Voté en juin 2015 par les instances de Paris-Descartes, le DU Paréo, financé par l'Idex de Sorbonne Paris Cité et sur les fonds propres de l'établissement, se fonde sur des pédagogies innovantes pour contribuer à régler les criants et très actuels problèmes de décrochage à l'Université, « une problématique liée soit au niveau soit à l'orientation, à laquelle nous avons décidé d'apporter une solution parmi tant d'autres ; nous avons en effet tous, par exemple l'Université, une part de responsabilité à prendre », selon Marion Petipré, chargée de mission Réussite à l'Université. Conçue par cette dernière pour le président Frédéric Dardel et la vice-Présidente à la CFVU Marie-Hélène Jeanneret, cette formation vise « à redonner du sens à l'apprentissage et à instaurer un temps de réflexion pour permettre aux jeunes de savoir où ils veulent aller et comment ils souhaitent s'y rendre.

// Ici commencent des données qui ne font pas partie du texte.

(** ** NewBundle: the plural rules *)

Lemma NewBundle_pluralRules (cc : string) (dl : Tag) :
  pluralRules (NewBundle (MessageTemplate := MessageTemplate) DefaultRules cc dl) =
    Rules_set DefaultRules artTag (Rules_Rule DefaultRules English).
Proof. unfold NewBundle. by rewrite addTag_pluralRules. Qed.

(** C9.  [NewBundle] seeds the plural rules with the default table and
    stores under "art" the rule that the default table gives for English:
    every other tag keeps its default entry, and when the default table has
    a rule for English, the lookup of "art" in the new bundle succeeds and
    returns that rule, which is also what the lookup of English returns. *)
Theorem NewBundle_art_rule (cc : string) (dl : Tag) :
  is_Some (Rules_Rule DefaultRules English) →
  let b := NewBundle (MessageTemplate := MessageTemplate) DefaultRules cc dl in
  (∀ t, t ≠ artTag → pluralRules b !! t = DefaultRules !! t) ∧
  is_Some (Rules_Rule (pluralRules b) artTag) ∧
  Rules_Rule (pluralRules b) artTag = Rules_Rule DefaultRules English ∧
  Rules_Rule (pluralRules b) artTag = Rules_Rule (pluralRules b) English.
Proof.
  intros [r Hr] b. unfold b. rewrite NewBundle_pluralRules, Hr. simpl.
  assert (Hart : Rules_Rule (<[artTag := r]> DefaultRules) artTag = Some r).
  { unfold Rules_Rule. by rewrite lookup_insert_eq. }
  assert (Hen : Rules_Rule (<[artTag := r]> DefaultRules) English = Some r).
  { rewrite <- Hr. unfold Rules_Rule. change (base English) with English.
    by rewrite lookup_insert_ne by discriminate. }
  split; [|split; [|split]].
  - intros t Ht. by rewrite lookup_insert_ne by done.
  - rewrite Hart. eauto.
  - done.
  - by rewrite Hart, Hen.
Qed.

(** ** AddMessages: the tag lists and the matcher *)

Lemma afterAddTag_unseen b (cc : string) (tag : Tag) :
  unseen b cc tag → afterAddTag b cc tag = addTag b cc tag.
Proof. intros [Hk _]. unfold afterAddTag. by rewrite Hk. Qed.

Lemma afterAddTag_seen b (cc : string) (tag : Tag) :
  ¬ unseen b cc tag → afterAddTag b cc tag = b.
Proof.
  intros Hn. unfold afterAddTag.
  destruct (templatesAt b (messageTemplateKey cc tag)) eqn:Hk; [done|].
  apply addTag_registered.
  destruct (decide (tag ∈ LanguageTags b cc)); [done|]. destruct Hn. by split.
Qed.

Lemma NewBundle_tags (cc c : string) (dl : Tag) :
  LanguageTags (NewBundle (MessageTemplate := MessageTemplate) DefaultRules cc dl) c =
    if decide (cc = c) then [dl] else [].
Proof.
  unfold NewBundle. destruct (decide (cc = c)) as [->|Hne].
  - rewrite addTag_new_tags; [done|]. unfold LanguageTags. simpl. apply not_elem_of_nil.
  - by rewrite addTag_other_tags.
Qed.

Lemma NewBundle_matcher (cc : string) (dl : Tag) :
  matcher (NewBundle (MessageTemplate := MessageTemplate) DefaultRules cc dl) =
    Some (NewMatcher [dl]).
Proof.
  unfold NewBundle. rewrite addTag_new_matcher; [done|].
  unfold LanguageTags. simpl. apply not_elem_of_nil.
Qed.

Lemma NewBundle_templatesAt (cc : string) (dl : Tag) (k : string) :
  templatesAt (NewBundle (MessageTemplate := MessageTemplate) DefaultRules cc dl) k = None.
Proof. unfold templatesAt, NewBundle. by rewrite addTag_messageTemplates. Qed.

(** The case in which [AddMessages] registers its tag. *)
Lemma AddMessages_unseen b (cc : string) (tag : Tag) (messages : list Message) :
  is_Some (Rules_Rule (pluralRules b) tag) →
  unseen b cc tag →
  let b' := (AddMessages NewMessageTemplate b cc tag messages).1 in
  LanguageTags b' cc = (LanguageTags b cc ++ [tag])%list ∧
  (∀ c, c ≠ cc → LanguageTags b' c = LanguageTags b c) ∧
  matcher b' = Some (NewMatcher (LanguageTags b' cc)).
Proof.
  intros Hr Hu b'. assert (Hnin : tag ∉ LanguageTags b cc) by apply Hu.
  assert (Htags : LanguageTags b' cc = (LanguageTags b cc ++ [tag])%list).
  { unfold b'. rewrite AddMessages_tags, afterAddTag_unseen by done.
    by apply addTag_new_tags. }
  split; [done|]. split.
  - intros c Hc. unfold b'. rewrite AddMessages_tags, afterAddTag_unseen by done.
    by apply addTag_other_tags.
  - rewrite Htags. unfold b'. rewrite AddMessages_matcher, afterAddTag_unseen by done.
    by apply addTag_new_matcher.
Qed.

(** Every other case. *)
Lemma AddMessages_seen b (cc : string) (tag : Tag) (messages : list Message) :
  is_Some (Rules_Rule (pluralRules b) tag) →
  ¬ unseen b cc tag →
  let b' := (AddMessages NewMessageTemplate b cc tag messages).1 in
  countryTagPair b' = countryTagPair b ∧ matcher b' = matcher b.
Proof.
  intros Hr Hn b'. unfold b'. rewrite AddMessages_success by done. simpl.
  by rewrite afterAddTag_seen.
Qed.

(** C7, as the code has it.  A successful [AddMessages] appends the tag to
    the list of its country code and rebuilds the matcher from that list
    exactly when no template map is stored yet under the key of the pair
    and the tag is not yet in the list (as the default language of
    [NewBundle] is); in every other case the tag lists and the matcher are
    left as they were. *)
Theorem AddMessages_registers_unseen b (cc : string) (tag : Tag)
    (messages : list Message) :
  is_Some (Rules_Rule (pluralRules b) tag) →
  let b' := (AddMessages NewMessageTemplate b cc tag messages).1 in
  (unseen b cc tag →
     LanguageTags b' cc = (LanguageTags b cc ++ [tag])%list ∧
     (∀ c, c ≠ cc → LanguageTags b' c = LanguageTags b c) ∧
     countryTagPair b' ≠ countryTagPair b ∧
     matcher b' = Some (NewMatcher (LanguageTags b' cc))) ∧
  (¬ unseen b cc tag →
     countryTagPair b' = countryTagPair b ∧ matcher b' = matcher b).
Proof.
  intros Hr b'. split.
  - intros Hu.
    destruct (AddMessages_unseen b cc tag messages Hr Hu) as (Htags & Hoth & Hm).
    fold b' in Htags, Hoth, Hm. split; [done|]. split; [done|]. split; [|done].
    intros Heq. assert (Hl : LanguageTags b' cc = LanguageTags b cc).
    { unfold LanguageTags. by rewrite Heq. }
    rewrite Htags in Hl. apply (f_equal length) in Hl.
    rewrite length_app in Hl. simpl in Hl. lia.
  - intros Hn. by apply AddMessages_seen.
Qed.

(** C10, as the code has it.  With a plural rule for the tag, [AddMessages]
    with no message returns no error; when no template map is stored yet
    under the key of the pair it stores an empty one, the tag is then in
    the list of its country code, every lookup under the pair is absent,
    and, the tag being new in the list, the matcher is rebuilt from the
    list that now holds it. *)
Theorem AddMessages_empty_registers b (cc : string) (tag : Tag) :
  is_Some (Rules_Rule (pluralRules b) tag) →
  let r := AddMessages NewMessageTemplate b cc tag [] in
  r.2 = None ∧
  (templatesAt b (messageTemplateKey cc tag) = None →
     templatesAt r.1 (messageTemplateKey cc tag) = Some ∅ ∧
     tag ∈ LanguageTags r.1 cc ∧
     (∀ id, getMessageTemplate r.1 tag id cc = None) ∧
     (tag ∉ LanguageTags b cc →
        matcher r.1 = Some (NewMatcher (LanguageTags r.1 cc)) ∧
        last (LanguageTags r.1 cc) = Some tag)).
Proof.
  intros Hr r. split.
  { unfold r. by rewrite AddMessages_success. }
  intros Hk. split; [|split; [|split]].
  - unfold r. rewrite AddMessages_templatesAt by done.
    rewrite decide_True by done. by rewrite Hk.
  - unfold r. rewrite AddMessages_tags by done. unfold afterAddTag. rewrite Hk.
    apply addTag_elem.
  - intros id. unfold r. rewrite getMessageTemplate_AddMessages by done.
    rewrite decide_True by done. simpl. unfold getMessageTemplate. by rewrite Hk.
  - intros Hnin.
    destruct (AddMessages_unseen b cc tag [] Hr (conj Hk Hnin)) as (Ht & _ & Hm).
    split; [done|]. fold r in Ht. rewrite Ht. apply last_snoc.
Qed.

(** ** Sequences of calls *)

Lemma step_tags b (call : Call) (c : string) :
  LanguageTags (step NewMessageTemplate b call) c = LanguageTags b c ∨
  (callCountry call = c ∧ (callTag call ∉ LanguageTags b c) ∧
   LanguageTags (step NewMessageTemplate b call) c =
     (LanguageTags b c ++ [callTag call])%list).
Proof.
  unfold step. destruct call as [cc tag messages]. simpl.
  destruct (Rules_Rule (pluralRules b) tag) eqn:Hr.
  - rewrite AddMessages_tags by eauto. unfold afterAddTag.
    destruct (templatesAt b _); [by left|].
    destruct (decide (cc = c)) as [->|Hne].
    + destruct (decide (tag ∈ LanguageTags b c)) as [Hin|Hnin].
      * left. by rewrite addTag_registered.
      * right. by rewrite addTag_new_tags.
    + left. by apply addTag_other_tags.
  - rewrite AddMessages_failure by done. by left.
Qed.

Lemma step_NoDup b (call : Call) (c : string) :
  NoDup (LanguageTags b c) → NoDup (LanguageTags (step NewMessageTemplate b call) c).
Proof.
  intros Hnd. destruct (step_tags b call c) as [->|(_ & Hnin & ->)]; [done|].
  apply NoDup_app. split; [done|]. split; [|apply NoDup_singleton].
  intros x Hx Hx'. apply list_elem_of_singleton in Hx'. by subst.
Qed.

Lemma step_mono b (call : Call) (c : string) (t : Tag) :
  t ∈ LanguageTags b c → t ∈ LanguageTags (step NewMessageTemplate b call) c.
Proof.
  intros H. destruct (step_tags b call c) as [->|(_ & _ & ->)]; [done|].
  apply elem_of_app. by left.
Qed.

Lemma step_pluralRules b (call : Call) :
  pluralRules (step NewMessageTemplate b call) = pluralRules b.
Proof. apply AddMessages_pluralRules. Qed.

Lemma run_snoc b (calls : list Call) (call : Call) :
  run NewMessageTemplate b (calls ++ [call]) =
    step NewMessageTemplate (run NewMessageTemplate b calls) call.
Proof. unfold run. by rewrite foldl_app. Qed.

Lemma run_pluralRules b (calls : list Call) :
  pluralRules (run NewMessageTemplate b calls) = pluralRules b.
Proof.
  induction calls as [|call calls IH] using rev_ind; [done|].
  by rewrite run_snoc, step_pluralRules.
Qed.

Jusqu'à aujourd'hui, l'absence de sas réel rendait très violente la bascule entre "j'ai obtenu mon bac" et "je rentre à l'université"... »
Pour ce faire, une équipe dédiée a été mis en place : enseignants, responsables pédagogiques, et même cette année « un Service civique qui nous a rejoints, responsable dans le cadre des Cordées de la réussite de notre programme "Orientation active" à destination des lycéens de première et de terminale. » En effet, « notre but est d'essaimer cette logique-là, par exemple via notre dépôt d'un projet de serious game, la multiplication des partenariats (35 établissements à ce jour dans tout l'Hexagone, dont des lycées et CFA), de faire prendre conscience à tous de l'urgence du problème sociétal auquel nous sommes confrontés, et de faire connaître la manière dont nous tentons d'y remédier. » Dans le même ordre d'idées, il ne s'agit pas à tout prix de « capter » les étudiants au sein de Paris-Descartes, mais de leur donner les moyens de leurs ambitions... voire d'aider les « étudiants errants » à définir, précisément, cette ambition.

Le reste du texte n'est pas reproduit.